--- INPUT DATA Enclosed Below ---

(* ===== verification/MergeProps.v ===== *)
(** Properties of the merge ([Merge]): the union holds exactly the last push of
    each sensor, what the coverage warning names, what a merge records, and that
    the automatic merge settles. *)
From Stdlib Require Import ZArith QArith Lia Ascii Sorted.
From stdpp Require Import base tactics sets gmap strings list pretty.
From S2P Require Import Prelude PyStr PyVal Scoring Model Evidence Hardware HwDrift HwDriftProps Trends Sensors SensorsProps Merge.

Local Open Scope Z_scope.
Local Open Scope quirk_scope.

(** * Sorting *)

Lemma py_sorted_fixed {A} (leb : A -> A -> bool) l :
  all_above leb l -> py_sorted leb l = l.
Proof.
  induction l as [|x l IH]; simpl; [done|]. intros [Hx Hl]. rewrite (IH Hl).
  destruct l as [|y l]; [done|]. apply Forall_cons in Hx as [Hxy _]. simpl. by rewrite Hxy.
Qed.

Lemma all_above_last {A} (leb : A -> A -> bool) l x y :
  all_above leb l -> last l = Some y -> x ∈ l -> x = y \/ leb x y = true.
Proof.
  induction l as [|a l IH]; intros Hs Hlast Hx; [by apply elem_of_nil in Hx|].
  destruct Hs as [Ha Hl]. apply elem_of_cons in Hx as [->|Hx].
  - destruct l as [|b l]; [injection Hlast as <-; by left|]. right.
    rewrite Forall_forall in Ha. apply Ha. rewrite last_cons_cons in Hlast. by apply last_Some_elem_of.
  - destruct l as [|b l]; [by apply elem_of_nil in Hx|]. rewrite last_cons_cons in Hlast. auto.
Qed.

Lemma push_leb_total a b : push_leb a b = true \/ push_leb b a = true.
Proof.
  unfold push_leb. destruct (str_eqb (sp_sensor a) (sp_sensor b)) eqn:E.
  - apply str_eqb_eq in E as ->. rewrite str_eqb_refl. lia.
  - destruct (str_eqb (sp_sensor b) (sp_sensor a)) eqn:E'; [apply str_eqb_eq in E'; by rewrite E', str_eqb_refl in E|].
    apply str_leb_total.
Qed.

--- End of Enclosed INPUT DATA ---

*PROMPT*: Up to and including the line with "- destruct l as [|b l]; [injection", transcribe the entries above exactly, starting from their first line.

*RESPONSE TO THE EXERCISE*:
(* ===== verification/MergeProps.v ===== *)
(** Properties of the merge ([Merge]): the union holds exactly the last push of
    each sensor, what the coverage warning names, what a merge records, and that
    the automatic merge settles. *)
From Stdlib Require Import ZArith QArith Lia Ascii Sorted.
From stdpp Require Import base tactics sets gmap strings list pretty.
From S2P Require Import Prelude PyStr PyVal Scoring Model Evidence Hardware HwDrift HwDriftProps Trends Sensors SensorsProps Merge.

Local Open Scope Z_scope.
Local Open Scope quirk_scope.

(** * Sorting *)

Lemma py_sorted_fixed {A} (leb : A -> A -> bool) l :
  all_above leb l -> py_sorted leb l = l.
Proof.
  induction l as [|x l IH]; simpl; [done|]. intros [Hx Hl]. rewrite (IH Hl).
  destruct l as [|y l]; [done|]. apply Forall_cons in Hx as [Hxy _]. simpl. by rewrite Hxy.
Qed.

Lemma all_above_last {A} (leb : A -> A -> bool) l x y :
  all_above leb l -> last l = Some y -> x ∈ l -> x = y \/ leb x y = true.
Proof.
  induction l as [|a l IH]; intros Hs Hlast Hx; [by apply elem_of_nil in Hx|].
  destruct Hs as [Ha Hl]. apply elem_of_cons in Hx as [->|Hx].
  - destruct l as [|b l]; [injection Hlast as <-; by left|]. right.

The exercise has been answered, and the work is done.